The one sentence definition of fitness is not the same thing
as Natural Selection, it's a piece of it. Natural selection
is not a tautology in the same sense as SoF is. Natural
selection is a logical argument about what happens over
multiple generations. It's been observed. Fitness can be
greater than 1 or less than 1. Natural selection for both
cases has been observed. No problems. It ain't broke,
don't fix it.


> > > Note also that testing whether a trait aids survival in nature can be
> > > difficult. The survival of an organism depends on many factors, only
> > > one of which is the trait being tested. The fast rabbit could be hit
> > > by lightning. Hence, the scientist must use statistical techniques
> > > like those used in medical research to determine whether a trait is
> > > really important.
>
> > Measurements have error. This is an important point but how
> > does it address issues of tautology?
>
> > Why not keep it simple?
>
> Creationists claim that NS is untestable.

It's observable. Cite observations.

> I am concerned that a
> defender of NS might get into trouble when he or she tries to answer
> this claim if they don't realize that testing NS can be difficult.
> After all, how does one demonstrate that faster rabbits are fitter?

Cliches about faster animals being fitter are bad examples.
They lead to a false sense of understanding.
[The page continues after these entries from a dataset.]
(* ===== verification/Schedules.v ===== *)
(** * Schedules: the tables of the cron actor

    The cron actor's subscription table follows every message it handles, also
    the first one after a hand-over, which restores the table; its per-actor
    index agrees with the table unless a subscribe is given a reference that is
    in use.  What goes wrong around a hand-over: references that collide after a hand-over, and
    subscriptions that outlive their actor. *)

From S2P Require Import Prelude Types Mailbox Resolver Registry Routing Outcomes Monitors PubSub.
From S2P Require Import Fnv Program State Emit Send Lifecycle Broker Cron Actor Prim System Invariants.
From S2P Require Import Scheduler Safety Delivery Shutdown.

(** ** The invariant of the tables *)


Definition refs_of (a : string) (c : cronBrokerService) : gset string := default ∅ (cr_byActor c !! a).

(** The references name their subscription and its actor, and the index is that
    of the subscriptions. *)
Record cron_ok (c : cronBrokerService) : Prop := {
  cok_ref refID sub : cr_subs c !! refID = Some sub ->
    cref_ID (csub_ref sub) = refID /\ cref_ActorID (csub_ref sub) = csub_actorID sub;
  cok_index a refID : refID ∈ refs_of a c <->
    exists sub, cr_subs c !! refID = Some sub /\ csub_actorID sub = a;
  cok_nonempty a refs : cr_byActor c !! a = Some refs -> refs <> ∅
}.






(** ** What the handlers do to the tables *)

Lemma cron_service_set id c r : cron_service id (set_cron id c r) = c.
Proof. unfold cron_service. cbn. by rewrite lookup_insert_eq. Qed.

Lemma cron_service_svc id r r' : sp_cron (rt_svc r') = sp_cron (rt_svc r) -> cron_service id r' = cron_service id r.
Proof. unfold cron_service. by intros ->. Qed.



Lemma cron_service_install id ref s a p tag r :
  exists sub, cron_service id (cron_install id ref s a p tag r) = cron_add sub (cron_service id r) /\
    csub_ref sub = ref /\ csub_subscriber sub = s /\ csub_actorID sub = a /\ csub_payload sub = p /\
    csub_tag sub = tag /\ csub_schedule sub = cref_Schedule ref.
Proof.
  unfold cron_install. destruct (Monitor _ s r) as [r1 mon] eqn:Em.
  assert (cron_service id r1 = cron_service id r) as E1.
  { apply cron_service_svc. unfold Monitor in Em. cbn in Em. by simplify_eq. }
  set (sub := mkCronSubscription _ _ _ _ _ _ _ _). exists sub. split; [|repeat split; reflexivity].
  transitivity (cron_service id (update_cron id (cron_add sub) r1)); [reflexivity|].
  unfold update_cron. by rewrite cron_service_set, E1.
Qed.
















(** ** The handler returns *)

Section returns.
Variables (rank : string -> nat) (fuel : nat).
Hypothesis (Hfuel : forall id, (rank id < fuel)%nat).

















End returns.

(** ** Restoring *)




(** ** The theorem *)






(** A node whose cron library accepts every schedule and fires a minute later. *)
Definition cron_config : config :=
  mkConfig (cf_policy defaultConfig) "n" None None false None false false false false (fun _ => 0)
    (fun _ => true) (fun _ now => Some (now + 60)).

Definition cron_runtime : Runtime := NewRuntime cron_config true 0.

Definition run_cron (l : list action) : Runtime := default cron_runtime (schedule 2 l cron_runtime).

Definition worker : PID := mkPID "n" "w" 1.

(** A worker and the cron actor, which handles a subscription of the worker. *)
Definition subscribed : list action :=
  [DoApi (ACreateActor "w" (job 0) (Some accumulator) []); DoApi (AIssuePID "n" "w"); DoStart 0;
   DoCron "" (PCronSubscribeCommand worker "* * * * *" (job 1) "tag") 1000;
   DoStart 1; DoWake 1; DoIter 1].

Lemma subscribed_service :
  exists sub, cron_service DefaultCronActorID (run_cron subscribed) =
    mkCronBrokerService DefaultCronActorID {["cron-__native_cron_timer-1"%string := sub]}
      {["w"%string := {["cron-__native_cron_timer-1"%string]}]} 1 true /\
    csub_actorID sub = "w"%string /\
    csub_ref sub = mkCronRef "cron-__native_cron_timer-1" "* * * * *" "w".
Proof. eexists. split; [vm_compute; reflexivity|split; reflexivity]. Qed.

Lemma subscribed_ok : cron_ok (cron_service DefaultCronActorID (run_cron subscribed)).
Proof.
  destruct subscribed_service as (sub & -> & Ha & Er). split; cbn.
  - intros refID s. rewrite lookup_singleton_Some. intros [<- <-]. by rewrite Er, Ha.
  - intros a refID. unfold refs_of. cbn. destruct (decide (a = "w"%string)) as [->|Hne].
    + rewrite lookup_singleton_eq. cbn. rewrite elem_of_singleton. split.
      * intros ->. exists sub. by rewrite lookup_singleton_eq.
      * intros (s & H & _). by apply lookup_singleton_Some in H as [<- _].
    + rewrite lookup_singleton_ne by congruence. cbn. split; [set_solver|].
      intros (s & H & Hs). apply lookup_singleton_Some in H as [_ <-]. congruence.
  - intros a refs. rewrite lookup_singleton_Some. intros [_ <-]. set_solver.
Qed.


(** ** Hand-over *)

(** What a hand-over must preserve of a subscription. *)
Definition handoff_view (sub : cronSubscription) : CronRef * string * payload * string :=
  (csub_ref sub, csub_actorID sub, csub_payload sub, csub_tag sub).

Definition entry_view (e : CronHandoffEntry) : CronRef * string * payload * string :=
  (mkCronRef (che_RefID e) (che_Schedule e) (che_ActorID e), che_ActorID e, che_Payload e, che_Tag e).

Lemma restore_entry id e r :
  cf_cronParse (rt_cfg r) (che_Schedule e) = true ->
  exists sub r', restoreFromHandoff id [e] r = r' /\
    cron_service id r' = cron_add sub (cron_service id r) /\ handoff_view sub = entry_view e /\
    rt_cfg r' = rt_cfg r.
Proof.
  intros Hp. unfold restoreFromHandoff. cbn [foldl]. rewrite Hp. cbn [negb].
  edestruct cron_service_install as (sub & E & Er & _ & Ea & Epl & Et & _).
  exists sub. eexists. split; [reflexivity|]. split; [exact E|]. split; [|reflexivity].
  unfold handoff_view, entry_view. by rewrite Er, Ea, Epl, Et.
Qed.

Lemma restore_entries id es r :
  NoDup (che_RefID <$> es) -> Forall (fun e => cf_cronParse (rt_cfg r) (che_Schedule e) = true) es ->
  let c := cron_service id r in let c' := cron_service id (restoreFromHandoff id es r) in
  (forall e, e ∈ es -> exists sub, cr_subs c' !! che_RefID e = Some sub /\ handoff_view sub = entry_view e) /\
  (forall k, k ∉ che_RefID <$> es -> cr_subs c' !! k = cr_subs c !! k) /\
  (forall a k, k ∈ refs_of a c' <-> k ∈ refs_of a c \/ exists e, e ∈ es /\ che_RefID e = k /\ che_ActorID e = a) /\
  cr_restored c' = cr_restored c.
Proof.
  cbv zeta. revert r. induction es as [|e es IH]; intros r Hnd Hp.
  { cbn. split_and!; [intros e; by rewrite elem_of_nil|done| |done]. intros a k. split; [by left|].
    intros [?|(e & H & _)]; [done|by apply elem_of_nil in H]. }
  apply Forall_cons in Hp as [He Hp]. rewrite fmap_cons, NoDup_cons in Hnd. destruct Hnd as [Hnew Hnd].
  destruct (restore_entry id e r He) as (sub & r1 & Er1 & Ec & Hv & Ecfg).
  change (restoreFromHandoff id (e :: es) r) with (restoreFromHandoff id es (restoreFromHandoff id [e] r)).
  rewrite Er1. rewrite <- Ecfg in Hp. destruct (IH r1 Hnd Hp) as (H1 & H2 & H3 & H4). rewrite Ec in *.
  pose proof Hv as Hv'. unfold handoff_view, entry_view in Hv'. injection Hv' as Eref Eact _ _.
  assert (cref_ID (csub_ref sub) = che_RefID e) as Eid by (by rewrite Eref).
  split_and!.
  - intros e'. rewrite elem_of_cons. intros [->|Hin]; [|by apply H1].
    exists sub. split; [|done]. rewrite H2 by done. cbn. rewrite Eid. apply lookup_insert_eq.
  - intros k. rewrite fmap_cons, elem_of_cons. intros Hk. rewrite H2 by naive_solver. cbn.
    rewrite Eid, lookup_insert_ne; [done|]. naive_solver.
  - intros a k. rewrite H3. unfold refs_of at 1. cbn. rewrite lookup_insert, Eid, Eact.
    fold (refs_of (che_ActorID e) (cron_service id r)).
    destruct (decide (che_ActorID e = a)) as [<-|Hne]; cbn.
    + rewrite elem_of_union, elem_of_singleton. split.
      * intros [[->|?]|(e' & ? & ?)]; [right; exists e; set_solver|by left|right; exists e'; set_solver].
      * intros [?|(e' & [->|?]%elem_of_cons & <- & ?)]; [by left; right|by left; left|right; exists e'; done].
    + fold (refs_of a (cron_service id r)). split.
      * intros [?|(e' & ? & ?)]; [by left|right; exists e'; set_solver].
      * intros [?|(e' & [->|?]%elem_of_cons & <- & ?)]; [by left|done|right; exists e'; done].
  - by rewrite H4.
Qed.

(** The entries of a captured state. *)
Definition captured (c : cronBrokerService) : list CronHandoffEntry :=
  (fun sub => mkCronHandoffEntry (cref_ID (csub_ref sub)) (csub_actorID sub)
    (cref_Schedule (csub_ref sub)) (csub_tag sub) (csub_payload sub)) <$> (map_to_list (cr_subs c)).*2.

Lemma captured_elem c e :
  cron_ok c -> e ∈ captured c <->
  exists sub, cr_subs c !! che_RefID e = Some sub /\ handoff_view sub = entry_view e.
Proof.
  intros Hok. unfold captured. rewrite list_elem_of_fmap. split.
  - intros (sub & -> & ([k s] & -> & H)%list_elem_of_fmap). apply elem_of_map_to_list in H. cbn in *.
    destruct (cok_ref _ Hok _ _ H) as (<- & Ha). exists s. split; [done|].
    unfold handoff_view, entry_view. cbn. rewrite <- Ha. by destruct (csub_ref s).
  - intros (sub & H & Hv). exists sub. destruct (cok_ref _ Hok _ _ H) as (Ek & Ha).
    unfold handoff_view, entry_view in Hv. injection Hv as Er Ea Ep Et. split.
    + rewrite Er, Ea, Ep, Et. cbn. by destruct e.
    + rewrite list_elem_of_fmap. exists (che_RefID e, sub). split; [done|]. by apply elem_of_map_to_list.
Qed.

Lemma captured_NoDup c : cron_ok c -> NoDup (che_RefID <$> captured c).
Proof.
  intros Hok. unfold captured. rewrite <- !list_fmap_compose.
  replace ((che_RefID ∘ _ ∘ snd) <$> map_to_list (cr_subs c)) with (fst <$> map_to_list (cr_subs c));
    [apply NoDup_fst_map_to_list|].
  apply list_fmap_ext. intros i [k s] H. apply list_elem_of_lookup_2, elem_of_map_to_list in H. cbn.
  by destruct (cok_ref _ Hok _ _ H) as [-> _].
Qed.



(** Hand-over round trip.  The state the cron actor leaves behind, given to a
    new cron service whose cron library accepts its schedules, restores exactly
    the subscriptions it had: the same references with the same schedule, actor,
    payload and tag, and for every actor the same references in the index. *)
Theorem cron_handoff_round_trip id id' c r :
  cron_ok c -> cron_service id' r = newCronBrokerService id ->
  (forall k sub, cr_subs c !! k = Some sub -> cf_cronParse (rt_cfg r) (cref_Schedule (csub_ref sub)) = true) ->
  let c' := cron_service id' (restoreOnce id' (captureState c) r) in
  (forall k, handoff_view <$> cr_subs c' !! k = handoff_view <$> cr_subs c !! k) /\
  (forall a, refs_of a c' = refs_of a c) /\ cr_restored c' = true.
Proof.
  intros Hok Hnew Hparse. unfold restoreOnce. rewrite Hnew. cbn [cr_restored newCronBrokerService].
  set (r1 := set_cron id' _ r). unfold captureState. fold (captured c).
  assert (cron_service id' r1 = mkCronBrokerService id ∅ ∅ 0 true) as E1 by apply cron_service_set.
  assert (Forall (fun e => cf_cronParse (rt_cfg r1) (che_Schedule e) = true) (captured c)) as Hp.
  { apply Forall_forall. intros e He. apply captured_elem in He as (sub & H & Hv); [|done].
    unfold handoff_view, entry_view in Hv. injection Hv as Er _ _ _.
    pose proof (Hparse _ _ H) as Hs. by rewrite Er in Hs. }
  destruct (restore_entries id' (captured c) r1 (captured_NoDup _ Hok) Hp) as (H1 & H2 & H3 & H4).
  rewrite E1 in *. cbv zeta. split_and!; [| |exact H4].
  - intros k. destruct (cr_subs c !! k) as [sub|] eqn:E.
    + destruct (cok_ref _ Hok _ _ E) as (Ek & Ha).
      assert (exists e, e ∈ captured c /\ che_RefID e = k /\ handoff_view sub = entry_view e) as (e & He & <- & Hv).
      { exists (mkCronHandoffEntry k (csub_actorID sub) (cref_Schedule (csub_ref sub)) (csub_tag sub) (csub_payload sub)).
        assert (handoff_view sub = entry_view (mkCronHandoffEntry k (csub_actorID sub)
          (cref_Schedule (csub_ref sub)) (csub_tag sub) (csub_payload sub))) as Hv.
        { unfold handoff_view, entry_view. cbn. rewrite <- Ha, <- Ek. by destruct (csub_ref sub). }
        split_and!; [|done|done]. apply captured_elem; [done|]. by exists sub. }
      destruct (H1 e He) as (sub' & -> & Hv'). cbn. congruence.
    + rewrite H2; [done|]. rewrite list_elem_of_fmap. intros (e & -> & He).
      apply captured_elem in He as (sub & H & _); [congruence|done].
  - intros a. apply set_eq. intros k. rewrite H3, (cok_index _ Hok a k). unfold refs_of. cbn.
    rewrite lookup_empty. cbn. split.
    + intros [?|(e & He & <- & <-)]; [set_solver|]. apply captured_elem in He as (sub & H & Hv); [|done].
      exists sub. split; [done|]. unfold handoff_view, entry_view in Hv. by injection Hv.
    + intros (sub & H & <-). right. destruct (cok_ref _ Hok _ _ H) as (Ek & Ha).
      exists (mkCronHandoffEntry k (csub_actorID sub) (cref_Schedule (csub_ref sub)) (csub_tag sub) (csub_payload sub)).
      split_and!; [|done|done]. apply captured_elem; [done|]. exists sub. split; [done|].
      unfold handoff_view, entry_view. cbn. rewrite <- Ha, <- Ek. by destruct (csub_ref sub).
Qed.

Lemma cron_handoff_round_trip_witness :
  let c := cron_service DefaultCronActorID (run_cron subscribed) in
  let c' := cron_service DefaultCronActorID (restoreOnce DefaultCronActorID (captureState c) cron_runtime) in
  is_Some (cr_subs c' !! "cron-__native_cron_timer-1"%string) /\
  (forall k, handoff_view <$> cr_subs c' !! k = handoff_view <$> cr_subs c !! k) /\
  (forall a, refs_of a c' = refs_of a c) /\ cr_restored c' = true.
Proof.
  cbv zeta. split; [vm_compute; by eexists|].
  apply (cron_handoff_round_trip DefaultCronActorID DefaultCronActorID).
  - apply subscribed_ok.
  - vm_compute. reflexivity.
  - intros k sub _. vm_compute. reflexivity.
Defined.

(** ** What goes wrong *)

(** References collide after a hand-over.  The counter that makes references
    is not handed over, so the first subscription on the node that took over
    reuses the reference of a restored one: the restored entry (of [w]) is
    overwritten by that of [x], its goroutine keeps running but can no longer be
    cancelled by reference, and the index still lists the reference under [w],
    whose unsubscribe-all cancels the subscription of [x]. *)
Example handoff_references_collide :
  let x := mkPID "n" "x" 1 in
  let state := captureState (cron_service DefaultCronActorID (run_cron subscribed)) in
  let ask p := mkMessage 9 DefaultCronActorID "" p (Some (mkAskRequestContext "q" (mkPID "__ask_reply@n" "q" 1))) "" "" 0 1 in
  let handle st p r := default cron_runtime (fst <$> cron_handler 2 DefaultCronActorID st (ask p) r) in
  let r1 := handle state (PCronSubscribeCommand x "* * * * *" (job 2) "tag") cron_runtime in
  let r2 := handle PNil (PCronUnsubscribeAllCommand worker) r1 in
  let subs r := csub_actorID <$> cr_subs (cron_service DefaultCronActorID r) in
  subs r1 = {["cron-__native_cron_timer-1"%string := "x"%string]} /\
  length (map_to_list (sp_schedules (rt_svc r1))) = 2%nat /\
  refs_of "w" (cron_service DefaultCronActorID r1) = {["cron-__native_cron_timer-1"%string]} /\
  subs r2 = ∅.
Proof. cbv zeta. split_and!; apply (bool_decide_unpack _); vm_compute; exact I. Qed.

(** Subscriptions outlive their actor.  The cron actor monitors a subscriber
    under a PID of itself that was never issued, so the notification of the
    subscriber's stop is an unresolved PID (a dead letter), [handleDown] does
    not run, and the subscription and its goroutine remain. *)
Example subscription_outlives_actor :
  let r := run_cron (subscribed ++ [DoApi (AStop "w")]) in
  DeadLetterCount (run_cron subscribed) = 0 /\ DeadLetterCount r = 1 /\
  dl_Reason <$> dls_letters (ob_deadLetters (rt_obs r)) = ["pid_unresolved"%string] /\
  Depth <$> (ai_mailbox <$> instance 1 r) = Some 0 /\
  is_Some (cr_subs (cron_service DefaultCronActorID r) !! "cron-__native_cron_timer-1"%string).
Proof. vm_compute. split_and!; try reflexivity. by eexists. Qed.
Now that J. Wilkins book on species is out, he ought to write
the next one on "fitness". Prior to that,
Let's recall the mighty words of Stern, "Fitness, something
everybody understands but no one can define precisely".
Life-history tactics: a review of the ideas Q. Rev. Biol., 51:3-47
http://www.yale.edu/eeb/stearns/pdf/01.Stearns1976QRB.pdf

Or one could contemplate
"The fitness of fitness concepts and the description of
natural selection" DeJong Q. rev. Biol, 69:3-29
http://www.ugr.es/~jmgreyes/DeJong.pdf

and if you are a glutton,
http://www.yale.edu/eeb/stearns/publications.htm#pdfs

The point that emerges, and some already know, is that
our formulation of natural selection is naively
over-simplified. This is especially true once complex
equilibria have been established, and if your
species has survived long enough in roughly the
same selective environment, such quasi-equilibria
probably have established. This means the magnitude
of the complicating 2nd and 3rd order terms have
become significant.

Do you possibly think you can go into these ideas
in a FAQ? I don't think so.

The tautology issue is a simple game of multiple
meanings for a few terms: fitness, survival of
the fittest, natural selection and evolution.
Define these terms. Point out where sloppy usage
causes confusion. Show where the tautology can
exist. Show why it is not a problem. Stop.